One hallmark of Alzheimer's disease are senile plaques consisting of amyloid beta (A beta), which derives from the processing of the amyloid precursor protein (APP). Mitochondrial dysfunction has been linked to the pathogenesis of Alzheimer's disease and both A beta and APP have been reported to affect mitochondrial function in isolated systems. However, in intact cells, considering a physiological localization of APP and A beta, it is pending what triggers the mitochondrial defect. Thus, the aim of this study was to dissect the impact of APP versus A beta in inducing mitochondrial alterations with respect to their subcellular localization. We performed an overexpression of APP or beta-site amyloid precursor protein cleaving enzyme 1 (BACE1), increasing APP and A beta levels or A beta alone, respectively.

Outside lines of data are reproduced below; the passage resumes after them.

Lemma fm_loop_errors_mono lines idx st e :
  e ∈ fm_errors st -> e ∈ fm_errors (fm_loop idx st lines).
Proof.
  revert idx st. induction lines as [|l lines IH]; intros idx st H; [done|].
  by apply IH, fm_step_errors_mono.
Qed.

Lemma fm_step_errors_new idx st l e :
  e ∈ fm_errors (fm_step (S idx) st l) ->
  e ∈ fm_errors st \/ error_of_line e idx l.
Proof.
  unfold fm_step, error_of_line.
  destruct (classify (Py.rstrip l)) as [| |item|key v|]; simpl; auto.
  - destruct (fm_current_list_key st) as [k|]; simpl;
      [destruct (fm_data st !! k) as [[x|items]|]; simpl|];
      rewrite ?elem_of_app, ?list_elem_of_singleton; intros H; auto;
      destruct H as [H| ->]; eauto.
  - destruct v as [|c v]; [|destruct (_ && _)]; auto.
  - rewrite elem_of_app, list_elem_of_singleton. intros [H| ->]; auto.
Qed.

Lemma fm_loop_errors_new lines idx st e :
  e ∈ fm_errors (fm_loop (S idx) st lines) ->
  e ∈ fm_errors st
  \/ exists i l, lines !! i = Some l /\ error_of_line e (idx + i) l.
Proof.
  revert idx st. induction lines as [|l lines IH]; intros idx st; [by left|].
  rewrite fm_loop_cons. intros H. apply IH in H as [H|(i & l' & Hi & He)].
  - apply fm_step_errors_new in H as [H|H]; [by left|].
    right. exists 0, l. rewrite Nat.add_0_r. done.
  - right. exists (S i), l'. split; [done|].
    by rewrite <- Nat.add_succ_comm.
Qed.

Lemma fm_loop_reports_unsupported lines idx st i l :
  lines !! i = Some l -> classify (Py.rstrip l) = FmOther ->
  err_unsupported (idx + i) (Py.rstrip l) ∈ fm_errors (fm_loop idx st lines).
Proof.
  revert idx st i. induction lines as [|l0 lines IH]; intros idx st i; [done|].
  rewrite fm_loop_cons. destruct i as [|i]; simpl.
  - intros [= ->] Hc. apply fm_loop_errors_mono. unfold fm_step.
    rewrite Hc. simpl. rewrite Nat.add_0_r, elem_of_app, list_elem_of_singleton.
    by right.
  - intros Hi Hc. rewrite <- Nat.add_succ_comm. by apply IH.
Qed.

(** X6: the errors of the parser are those of its lines: each error is the
    one of a line that matches no pattern, or of a list item with no open
    list, and it cites the number of that line in the block; every line
    that matches no pattern is reported; and a block of blank lines,
    comment lines and key lines only gives no error. *)
Theorem parser_errors_are_line_errors (block : list (list ascii)) :
  (forall e, e ∈ snd (parse_lines block) ->
             exists i l, block !! i = Some l /\ error_of_line e i l)
  /\ (forall i l, block !! i = Some l -> classify (Py.rstrip l) = FmOther ->
                  err_unsupported (S i) (Py.rstrip l) ∈ snd (parse_lines block))
  /\ (Forall (fun l => skipped_line l = true \/ is_Some (line_key l)) block ->
      snd (parse_lines block) = []).
Proof.
  unfold parse_lines. cbn [snd].
  assert (Ha : forall e, e ∈ fm_errors (fm_loop 1 fm_init block) ->
                         exists i l, block !! i = Some l /\ error_of_line e i l).
  { intros e H. apply fm_loop_errors_new in H as [H|H]; [|exact H].
    by apply elem_of_nil in H. }
  split; [exact Ha|]. split.
  - intros i l Hi Hc. by apply (fm_loop_reports_unsupported block 1 fm_init i l).
  - intros Hall. change (fm_errors (fm_loop 1 fm_init block) = []).
    destruct (fm_errors (fm_loop 1 fm_init block)) as [|e es] eqn:E; [done|].
    destruct (Ha e) as (i & l & Hi & He); [by left|].
    rewrite Forall_forall in Hall.
    destruct (Hall l) as [Hs|[k Hk]]; [by eapply list_elem_of_lookup_2| |].
    + unfold skipped_line in Hs.
      destruct He as [[Hc _]|(item & Hc & _)]; rewrite Hc in Hs; done.
    + unfold line_key in Hk.
      destruct He as [[Hc _]|(item & Hc & _)]; rewrite Hc in Hk; done.
Qed.

Lemma parser_errors_are_line_errors_witness :
  snd (parse_yamlish_frontmatter "title: T
# comment

tags: [a, b]") = [].
Proof.
  apply (proj2 (proj2 (parser_errors_are_line_errors
    [Py.chars "title: T"; Py.chars "# comment"; Py.chars "";
     Py.chars "tags: [a, b]"]))).
  repeat (constructor;
          [first [left; reflexivity | right; vm_compute; by eexists]|]).
  constructor.
Defined.

(** ** Headings and their anchors *)

Lemma count_slug_pos base hs :
  0 < count_slug base hs -> exists h, h ∈ hs /\ slugify_heading h = base.
Proof.
  unfold count_slug. induction hs as [|h hs IH]; simpl; [lia|].
  destruct (String.eqb_spec (slugify_heading h) base) as [E|E].
  - intros _. exists h. split; [by left|done].
  - intros H. destruct (IH H) as (h' & Hin & Hh). exists h'.
    split; [by right|done].
Qed.

Lemma count_slug_snoc_le base hs t :
  count_slug base hs <= count_slug base (hs ++ [t]).
Proof. rewrite count_slug_app. lia. Qed.

Lemma anchors_fit_skip hs ans t :
  slugify_heading t = "" -> anchors_fit hs ans -> anchors_fit (hs ++ [t]) ans.
Proof.
  intros Ht (H1 & H2 & H3). split; [|split].
  - intros h Hin Hh. apply elem_of_app in Hin as [Hin|Hin]; [by apply H1|].
    apply list_elem_of_singleton in Hin as ->. done.
  - intros a Ha. destruct (H2 a Ha) as (h & n & Hin & Hh & Hn & ->).
    exists h, n. split; [apply elem_of_app; by left|]. split; [done|].
    split; [|done]. pose proof (count_slug_snoc_le (slugify_heading h) hs t).
    lia.
  - rewrite length_app. simpl. lia.
Qed.

Lemma anchors_fit_add hs ans t :
  slugify_heading t <> "" -> anchors_fit hs ans ->
  anchors_fit (hs ++ [t])
    ({[ anchor_of (slugify_heading t) (count_slug (slugify_heading t) hs) ]}
       ∪ ans).
Proof.
  intros Ht (H1 & H2 & H3). split; [|split].
  - intros h Hin Hh. apply elem_of_app in Hin as [Hin|Hin].
    { apply elem_of_union. right. by apply H1. }
    apply list_elem_of_singleton in Hin as ->. apply elem_of_union.
    destruct (count_slug (slugify_heading t) hs) as [|n] eqn:E.
    + left. by apply elem_of_singleton.
    + right. destruct (count_slug_pos (slugify_heading t) hs) as (h & Hin & Hh');
        [lia|]. rewrite <- Hh'. apply H1; [done|]. by rewrite Hh'.
  - intros a Ha. apply elem_of_union in Ha as [Ha|Ha].
    + apply elem_of_singleton in Ha as ->.
      exists t, (count_slug (slugify_heading t) hs).
      split; [apply elem_of_app; right; by left|]. split; [done|].
      split; [|done]. rewrite count_slug_app, String.eqb_refl. lia.
    + destruct (H2 a Ha) as (h & n & Hin & Hh & Hn & ->).
      exists h, n. split; [apply elem_of_app; by left|]. split; [done|].
      split; [|done]. pose proof (count_slug_snoc_le (slugify_heading h) hs t).
      lia.
  - rewrite length_app, size_union_alt, size_singleton. simpl.
    pose proof (subseteq_size
                  (ans ∖ {[anchor_of (slugify_heading t)
                             (count_slug (slugify_heading t) hs)]}) ans) as Hs.
    assert (size (ans ∖ {[anchor_of (slugify_heading t)
                            (count_slug (slugify_heading t) hs)]}) <= size ans)
      by (apply Hs; apply subseteq_difference_l; reflexivity).
    lia.
Qed.

Lemma heading_step_fit st l :
  counts_ok st -> anchors_fit (hs_headings st) (hs_anchors st) ->
  anchors_fit (hs_headings (heading_step st l)) (hs_anchors (heading_step st l)).
Proof.
  intros Hok Hfit. unfold heading_step.
  destruct (is_fence l); [exact Hfit|].
  destruct (hs_in_fence st); [exact Hfit|].
  destruct (heading_text l) as [t|]; [|exact Hfit].
  unfold new_anchor.
  destruct (String.eqb_spec (slugify_heading t) "") as [E|E]; cbn.
  - by apply anchors_fit_skip.
  - rewrite (Hok _ E). by apply anchors_fit_add.
Qed.

Lemma heading_loop_fit lines st :
  counts_ok st -> anchors_fit (hs_headings st) (hs_anchors st) ->
  let st' := heading_loop lines st in
  anchors_fit (hs_headings st') (hs_anchors st').
Proof.
  revert st. induction lines as [|l lines IH]; intros st Hok Hfit; [done|].
  apply IH; [by apply heading_step_counts|by apply heading_step_fit].
Qed.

Conducting a comprehensive metabolic characterization we demonstrate that only APP overexpression reduced mitochondrial respiration, despite lower extracellular A beta levels compared to BACE overexpression. Surprisingly, this could be rescued by a gamma secretase inhibitor, oppositionally indicating an A beta-mediated mitochondrial toxicity. Analyzing A beta localization revealed that intracellular levels of A beta and an increased spatial association of APPA beta with mitochondria are associated with reduced mitochondrial respiration. Thus, our data provide marked evidence for a prominent role of intracellular A beta accumulation in Alzheimer's disease associated mitochondrial dysfunction. Thereby it highlights the importance of the localization of APP processing and intracellular transport as a decisive factor for mitochondrial function, linking two prominent hallmarks of neurodegenerative diseases.